### Task objective
The answer is the set of lines that include "simplebft", copied from the data below.

### Data to process

Segment Open

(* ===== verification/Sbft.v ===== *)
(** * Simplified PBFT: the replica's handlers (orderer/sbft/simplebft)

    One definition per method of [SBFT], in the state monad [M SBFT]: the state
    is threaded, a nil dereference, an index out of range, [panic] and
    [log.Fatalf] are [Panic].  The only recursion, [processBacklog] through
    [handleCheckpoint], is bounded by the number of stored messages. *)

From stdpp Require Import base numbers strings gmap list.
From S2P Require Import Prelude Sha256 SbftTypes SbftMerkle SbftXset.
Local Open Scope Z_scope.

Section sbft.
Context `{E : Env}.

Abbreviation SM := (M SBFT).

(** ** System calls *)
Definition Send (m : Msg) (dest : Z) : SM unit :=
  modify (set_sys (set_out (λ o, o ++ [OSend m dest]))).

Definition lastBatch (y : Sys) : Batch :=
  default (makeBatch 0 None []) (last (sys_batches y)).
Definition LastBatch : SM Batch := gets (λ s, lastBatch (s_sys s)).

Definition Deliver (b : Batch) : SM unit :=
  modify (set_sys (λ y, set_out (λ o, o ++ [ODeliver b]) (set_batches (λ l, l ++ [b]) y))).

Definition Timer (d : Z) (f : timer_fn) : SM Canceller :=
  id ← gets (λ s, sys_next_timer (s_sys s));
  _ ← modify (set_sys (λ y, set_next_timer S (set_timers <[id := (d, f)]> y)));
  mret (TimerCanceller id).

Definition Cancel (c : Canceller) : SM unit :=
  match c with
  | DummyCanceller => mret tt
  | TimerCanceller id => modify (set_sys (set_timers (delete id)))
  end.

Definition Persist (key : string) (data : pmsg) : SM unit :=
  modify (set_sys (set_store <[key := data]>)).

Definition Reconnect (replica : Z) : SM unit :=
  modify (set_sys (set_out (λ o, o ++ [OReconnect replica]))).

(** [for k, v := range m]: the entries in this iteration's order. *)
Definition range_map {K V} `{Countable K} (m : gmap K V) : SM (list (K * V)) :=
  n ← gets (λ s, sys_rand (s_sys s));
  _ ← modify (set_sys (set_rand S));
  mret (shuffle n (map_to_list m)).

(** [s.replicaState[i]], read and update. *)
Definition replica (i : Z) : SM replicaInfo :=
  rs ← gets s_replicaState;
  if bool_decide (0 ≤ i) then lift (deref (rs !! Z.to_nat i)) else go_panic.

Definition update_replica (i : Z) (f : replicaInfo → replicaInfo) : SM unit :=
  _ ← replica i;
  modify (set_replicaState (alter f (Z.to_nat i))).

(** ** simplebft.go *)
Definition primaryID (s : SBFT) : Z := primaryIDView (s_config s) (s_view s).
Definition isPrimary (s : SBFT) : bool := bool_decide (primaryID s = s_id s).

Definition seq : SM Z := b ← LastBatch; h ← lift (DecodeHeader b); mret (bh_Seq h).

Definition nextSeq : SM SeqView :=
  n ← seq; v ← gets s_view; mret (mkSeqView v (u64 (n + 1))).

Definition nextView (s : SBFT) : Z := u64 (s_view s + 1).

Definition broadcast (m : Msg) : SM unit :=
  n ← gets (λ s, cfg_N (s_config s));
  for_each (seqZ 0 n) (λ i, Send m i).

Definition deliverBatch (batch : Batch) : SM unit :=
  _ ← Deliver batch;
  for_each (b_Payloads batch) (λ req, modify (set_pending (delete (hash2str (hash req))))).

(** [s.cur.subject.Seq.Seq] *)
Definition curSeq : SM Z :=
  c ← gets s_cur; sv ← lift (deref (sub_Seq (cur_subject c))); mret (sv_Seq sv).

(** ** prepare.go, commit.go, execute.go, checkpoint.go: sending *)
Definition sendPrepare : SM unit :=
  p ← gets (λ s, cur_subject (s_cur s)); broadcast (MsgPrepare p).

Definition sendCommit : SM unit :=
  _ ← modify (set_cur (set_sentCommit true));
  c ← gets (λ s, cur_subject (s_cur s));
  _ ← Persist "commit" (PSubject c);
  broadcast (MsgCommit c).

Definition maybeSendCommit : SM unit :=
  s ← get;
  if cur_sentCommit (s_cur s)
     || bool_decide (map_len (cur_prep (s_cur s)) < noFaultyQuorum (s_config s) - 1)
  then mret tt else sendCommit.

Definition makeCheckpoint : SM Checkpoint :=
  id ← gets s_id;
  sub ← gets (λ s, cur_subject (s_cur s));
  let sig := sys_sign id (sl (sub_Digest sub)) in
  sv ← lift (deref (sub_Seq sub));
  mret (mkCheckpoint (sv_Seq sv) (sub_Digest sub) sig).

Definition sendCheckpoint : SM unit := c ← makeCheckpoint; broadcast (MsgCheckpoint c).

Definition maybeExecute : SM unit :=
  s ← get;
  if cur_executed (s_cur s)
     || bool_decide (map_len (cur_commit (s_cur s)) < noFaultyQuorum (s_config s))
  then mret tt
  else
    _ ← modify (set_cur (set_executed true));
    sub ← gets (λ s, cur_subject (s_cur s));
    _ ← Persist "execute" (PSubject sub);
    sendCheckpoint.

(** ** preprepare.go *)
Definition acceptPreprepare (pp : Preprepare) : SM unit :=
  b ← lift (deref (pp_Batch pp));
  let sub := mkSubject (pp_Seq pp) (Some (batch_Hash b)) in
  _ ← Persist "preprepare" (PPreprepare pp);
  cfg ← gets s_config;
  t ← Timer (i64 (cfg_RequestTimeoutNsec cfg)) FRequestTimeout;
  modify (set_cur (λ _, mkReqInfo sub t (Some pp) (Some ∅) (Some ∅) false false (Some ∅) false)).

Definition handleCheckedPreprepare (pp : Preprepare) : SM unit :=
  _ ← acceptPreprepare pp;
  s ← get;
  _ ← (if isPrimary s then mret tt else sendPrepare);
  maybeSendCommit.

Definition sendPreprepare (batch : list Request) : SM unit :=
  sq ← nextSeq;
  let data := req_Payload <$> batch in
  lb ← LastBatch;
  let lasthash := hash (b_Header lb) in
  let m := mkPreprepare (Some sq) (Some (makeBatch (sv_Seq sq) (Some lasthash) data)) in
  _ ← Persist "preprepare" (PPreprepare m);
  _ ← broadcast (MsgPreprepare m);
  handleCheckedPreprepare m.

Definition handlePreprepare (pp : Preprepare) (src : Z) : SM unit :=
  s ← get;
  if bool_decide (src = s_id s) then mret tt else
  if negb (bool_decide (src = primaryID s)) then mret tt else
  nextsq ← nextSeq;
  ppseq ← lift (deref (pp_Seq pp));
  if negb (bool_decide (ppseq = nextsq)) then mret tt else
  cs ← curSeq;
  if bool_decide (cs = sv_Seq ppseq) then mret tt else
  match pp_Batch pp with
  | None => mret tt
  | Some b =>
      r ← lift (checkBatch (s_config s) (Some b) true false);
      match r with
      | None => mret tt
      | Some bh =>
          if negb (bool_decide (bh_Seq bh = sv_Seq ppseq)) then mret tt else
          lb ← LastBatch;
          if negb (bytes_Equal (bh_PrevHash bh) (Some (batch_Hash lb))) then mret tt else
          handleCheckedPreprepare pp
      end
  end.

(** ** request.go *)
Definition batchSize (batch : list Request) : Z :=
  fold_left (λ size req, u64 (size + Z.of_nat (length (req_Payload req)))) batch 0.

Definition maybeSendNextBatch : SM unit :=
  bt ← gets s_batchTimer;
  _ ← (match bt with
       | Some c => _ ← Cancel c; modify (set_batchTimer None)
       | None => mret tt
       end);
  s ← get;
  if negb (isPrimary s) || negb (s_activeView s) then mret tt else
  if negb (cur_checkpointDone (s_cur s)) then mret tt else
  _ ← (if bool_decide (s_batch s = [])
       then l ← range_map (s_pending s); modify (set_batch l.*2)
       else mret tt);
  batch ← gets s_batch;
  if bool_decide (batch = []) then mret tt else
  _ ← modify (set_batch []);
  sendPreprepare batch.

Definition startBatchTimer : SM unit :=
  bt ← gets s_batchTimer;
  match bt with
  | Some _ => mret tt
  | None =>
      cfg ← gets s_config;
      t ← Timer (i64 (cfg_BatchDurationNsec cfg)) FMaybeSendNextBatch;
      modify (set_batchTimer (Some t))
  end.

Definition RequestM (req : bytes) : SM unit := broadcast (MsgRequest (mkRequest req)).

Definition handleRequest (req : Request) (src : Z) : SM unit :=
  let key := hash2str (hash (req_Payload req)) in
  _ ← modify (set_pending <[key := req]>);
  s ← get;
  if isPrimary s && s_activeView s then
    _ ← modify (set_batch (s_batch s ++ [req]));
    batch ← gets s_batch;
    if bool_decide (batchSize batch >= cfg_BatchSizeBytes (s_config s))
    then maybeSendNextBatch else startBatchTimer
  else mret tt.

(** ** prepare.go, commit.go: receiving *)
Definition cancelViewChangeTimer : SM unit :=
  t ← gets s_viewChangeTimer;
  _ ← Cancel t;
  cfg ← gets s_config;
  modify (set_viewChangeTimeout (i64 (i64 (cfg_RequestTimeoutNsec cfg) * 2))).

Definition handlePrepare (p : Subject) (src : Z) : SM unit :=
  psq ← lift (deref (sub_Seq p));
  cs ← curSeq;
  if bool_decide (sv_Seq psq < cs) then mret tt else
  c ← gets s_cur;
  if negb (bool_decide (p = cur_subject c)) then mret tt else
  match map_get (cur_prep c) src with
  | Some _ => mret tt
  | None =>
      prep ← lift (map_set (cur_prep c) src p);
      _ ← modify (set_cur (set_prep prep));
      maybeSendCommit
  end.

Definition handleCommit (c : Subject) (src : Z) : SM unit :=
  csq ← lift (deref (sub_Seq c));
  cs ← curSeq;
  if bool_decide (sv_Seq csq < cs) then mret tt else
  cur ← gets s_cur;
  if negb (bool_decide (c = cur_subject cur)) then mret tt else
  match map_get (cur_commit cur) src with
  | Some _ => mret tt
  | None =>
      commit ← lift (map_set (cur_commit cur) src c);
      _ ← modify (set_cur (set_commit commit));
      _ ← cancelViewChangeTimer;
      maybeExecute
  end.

Segment Closed
Segment Open

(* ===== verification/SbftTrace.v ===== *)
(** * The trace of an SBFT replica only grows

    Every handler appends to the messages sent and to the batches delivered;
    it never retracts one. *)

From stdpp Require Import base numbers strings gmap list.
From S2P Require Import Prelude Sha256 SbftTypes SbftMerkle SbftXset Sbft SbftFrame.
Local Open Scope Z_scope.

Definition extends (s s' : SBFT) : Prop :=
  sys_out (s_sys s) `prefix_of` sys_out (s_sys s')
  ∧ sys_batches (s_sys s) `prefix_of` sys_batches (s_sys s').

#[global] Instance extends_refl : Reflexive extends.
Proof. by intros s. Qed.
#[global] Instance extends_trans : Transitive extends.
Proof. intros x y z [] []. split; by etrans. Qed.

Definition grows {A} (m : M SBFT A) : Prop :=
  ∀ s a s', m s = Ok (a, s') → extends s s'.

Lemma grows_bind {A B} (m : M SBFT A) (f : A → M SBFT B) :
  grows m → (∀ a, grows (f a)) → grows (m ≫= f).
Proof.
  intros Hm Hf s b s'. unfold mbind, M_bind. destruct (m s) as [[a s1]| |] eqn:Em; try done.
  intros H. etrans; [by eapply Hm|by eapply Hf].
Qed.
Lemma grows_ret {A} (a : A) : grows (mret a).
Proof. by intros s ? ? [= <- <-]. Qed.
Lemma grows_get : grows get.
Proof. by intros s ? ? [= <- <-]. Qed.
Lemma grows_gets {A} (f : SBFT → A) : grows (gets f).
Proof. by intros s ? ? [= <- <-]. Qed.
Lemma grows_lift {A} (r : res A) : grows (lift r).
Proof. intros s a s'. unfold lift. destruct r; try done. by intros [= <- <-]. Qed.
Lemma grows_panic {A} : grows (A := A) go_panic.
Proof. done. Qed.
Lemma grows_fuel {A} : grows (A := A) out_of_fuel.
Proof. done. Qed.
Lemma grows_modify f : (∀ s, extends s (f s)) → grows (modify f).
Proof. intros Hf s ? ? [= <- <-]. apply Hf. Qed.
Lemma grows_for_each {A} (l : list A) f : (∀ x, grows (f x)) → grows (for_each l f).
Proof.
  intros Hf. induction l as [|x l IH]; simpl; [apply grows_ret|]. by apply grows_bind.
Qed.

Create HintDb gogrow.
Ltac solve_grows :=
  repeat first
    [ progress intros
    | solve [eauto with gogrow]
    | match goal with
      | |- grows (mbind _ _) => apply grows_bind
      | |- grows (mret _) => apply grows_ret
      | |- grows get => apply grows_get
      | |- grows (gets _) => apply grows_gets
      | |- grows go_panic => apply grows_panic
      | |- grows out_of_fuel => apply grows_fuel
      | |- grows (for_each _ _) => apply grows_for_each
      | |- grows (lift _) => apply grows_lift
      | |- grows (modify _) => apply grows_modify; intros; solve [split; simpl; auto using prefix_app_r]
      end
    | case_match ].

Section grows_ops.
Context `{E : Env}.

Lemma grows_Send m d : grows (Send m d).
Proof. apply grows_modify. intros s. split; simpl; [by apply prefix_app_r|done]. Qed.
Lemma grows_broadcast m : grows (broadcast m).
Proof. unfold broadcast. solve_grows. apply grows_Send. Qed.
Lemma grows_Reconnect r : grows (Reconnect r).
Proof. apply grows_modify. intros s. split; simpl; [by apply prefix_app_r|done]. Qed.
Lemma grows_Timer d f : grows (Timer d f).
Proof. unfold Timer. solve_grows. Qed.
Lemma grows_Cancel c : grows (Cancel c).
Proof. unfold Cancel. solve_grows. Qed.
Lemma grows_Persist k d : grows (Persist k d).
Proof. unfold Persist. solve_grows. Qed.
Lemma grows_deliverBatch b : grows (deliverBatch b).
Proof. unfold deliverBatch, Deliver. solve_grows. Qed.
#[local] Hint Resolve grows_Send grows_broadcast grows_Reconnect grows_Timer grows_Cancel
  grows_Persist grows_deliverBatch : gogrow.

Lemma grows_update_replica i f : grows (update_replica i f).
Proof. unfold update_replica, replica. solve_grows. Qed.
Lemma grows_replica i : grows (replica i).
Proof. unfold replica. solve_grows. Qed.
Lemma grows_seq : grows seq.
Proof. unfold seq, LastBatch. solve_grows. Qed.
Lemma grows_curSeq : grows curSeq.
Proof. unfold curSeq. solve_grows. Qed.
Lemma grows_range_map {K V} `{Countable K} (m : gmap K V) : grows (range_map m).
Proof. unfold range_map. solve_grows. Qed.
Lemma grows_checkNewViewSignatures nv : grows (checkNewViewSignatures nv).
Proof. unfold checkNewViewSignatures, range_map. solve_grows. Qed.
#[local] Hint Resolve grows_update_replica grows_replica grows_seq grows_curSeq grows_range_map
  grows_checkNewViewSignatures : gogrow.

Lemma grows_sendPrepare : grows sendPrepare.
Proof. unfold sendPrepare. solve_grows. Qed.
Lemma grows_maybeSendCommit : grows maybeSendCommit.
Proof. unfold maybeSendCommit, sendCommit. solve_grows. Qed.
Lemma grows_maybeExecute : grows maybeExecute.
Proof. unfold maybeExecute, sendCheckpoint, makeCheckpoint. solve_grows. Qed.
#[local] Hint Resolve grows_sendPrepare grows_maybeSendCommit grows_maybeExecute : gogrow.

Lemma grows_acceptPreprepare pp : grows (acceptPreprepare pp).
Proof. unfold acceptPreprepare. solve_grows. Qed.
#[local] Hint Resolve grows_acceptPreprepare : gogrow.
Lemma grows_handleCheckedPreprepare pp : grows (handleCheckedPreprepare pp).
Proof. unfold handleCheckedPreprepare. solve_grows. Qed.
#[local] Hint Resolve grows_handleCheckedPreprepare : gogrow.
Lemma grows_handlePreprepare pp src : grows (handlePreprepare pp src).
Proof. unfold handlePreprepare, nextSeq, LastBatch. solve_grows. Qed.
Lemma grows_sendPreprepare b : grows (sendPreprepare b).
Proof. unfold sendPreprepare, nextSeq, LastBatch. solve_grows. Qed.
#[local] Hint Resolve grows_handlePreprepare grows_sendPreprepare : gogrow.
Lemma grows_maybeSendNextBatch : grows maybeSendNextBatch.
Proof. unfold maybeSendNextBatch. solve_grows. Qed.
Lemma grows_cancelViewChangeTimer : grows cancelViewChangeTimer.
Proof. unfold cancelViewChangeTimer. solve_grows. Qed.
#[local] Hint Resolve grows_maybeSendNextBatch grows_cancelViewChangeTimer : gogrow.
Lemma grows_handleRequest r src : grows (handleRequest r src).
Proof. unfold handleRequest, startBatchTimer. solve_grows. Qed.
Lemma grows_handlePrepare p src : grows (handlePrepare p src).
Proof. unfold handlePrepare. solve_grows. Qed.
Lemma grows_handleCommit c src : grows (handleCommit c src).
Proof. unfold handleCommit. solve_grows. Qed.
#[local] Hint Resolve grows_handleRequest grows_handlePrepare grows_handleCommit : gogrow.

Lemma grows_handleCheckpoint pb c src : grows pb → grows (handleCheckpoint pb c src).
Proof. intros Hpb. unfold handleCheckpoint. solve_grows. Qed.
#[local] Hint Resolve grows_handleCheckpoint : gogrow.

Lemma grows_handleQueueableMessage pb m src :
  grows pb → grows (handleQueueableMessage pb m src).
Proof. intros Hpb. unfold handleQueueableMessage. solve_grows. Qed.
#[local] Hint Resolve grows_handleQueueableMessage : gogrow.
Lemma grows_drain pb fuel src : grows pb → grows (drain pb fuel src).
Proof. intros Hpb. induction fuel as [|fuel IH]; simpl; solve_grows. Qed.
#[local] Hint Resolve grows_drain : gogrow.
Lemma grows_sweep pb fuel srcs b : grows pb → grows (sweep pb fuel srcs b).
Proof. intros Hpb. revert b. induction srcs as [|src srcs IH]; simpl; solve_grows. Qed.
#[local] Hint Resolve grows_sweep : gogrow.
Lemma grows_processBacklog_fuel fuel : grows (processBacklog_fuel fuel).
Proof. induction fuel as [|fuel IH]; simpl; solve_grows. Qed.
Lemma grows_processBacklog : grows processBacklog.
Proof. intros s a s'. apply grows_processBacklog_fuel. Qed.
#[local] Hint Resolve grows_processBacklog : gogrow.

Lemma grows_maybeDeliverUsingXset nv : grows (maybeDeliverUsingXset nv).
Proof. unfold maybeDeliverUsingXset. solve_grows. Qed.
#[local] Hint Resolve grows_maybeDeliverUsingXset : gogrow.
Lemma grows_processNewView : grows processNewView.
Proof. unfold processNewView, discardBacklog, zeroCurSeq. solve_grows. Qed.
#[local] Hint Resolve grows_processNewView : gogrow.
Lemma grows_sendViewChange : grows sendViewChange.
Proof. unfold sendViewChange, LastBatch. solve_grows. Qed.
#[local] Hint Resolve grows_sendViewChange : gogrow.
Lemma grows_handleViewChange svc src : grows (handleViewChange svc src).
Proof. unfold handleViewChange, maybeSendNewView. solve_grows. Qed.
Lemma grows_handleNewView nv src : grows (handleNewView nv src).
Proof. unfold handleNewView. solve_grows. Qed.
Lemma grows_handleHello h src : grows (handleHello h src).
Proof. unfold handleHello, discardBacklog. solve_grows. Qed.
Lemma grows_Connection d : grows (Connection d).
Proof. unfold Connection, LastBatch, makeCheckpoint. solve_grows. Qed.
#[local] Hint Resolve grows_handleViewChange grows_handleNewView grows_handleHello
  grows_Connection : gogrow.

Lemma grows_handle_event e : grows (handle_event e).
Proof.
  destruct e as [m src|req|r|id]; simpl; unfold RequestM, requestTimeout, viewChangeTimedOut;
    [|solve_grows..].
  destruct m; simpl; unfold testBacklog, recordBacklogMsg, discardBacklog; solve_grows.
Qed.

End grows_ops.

Segment Closed

### Solution
(** * Simplified PBFT: the replica's handlers (orderer/sbft/simplebft)
(** ** simplebft.go *)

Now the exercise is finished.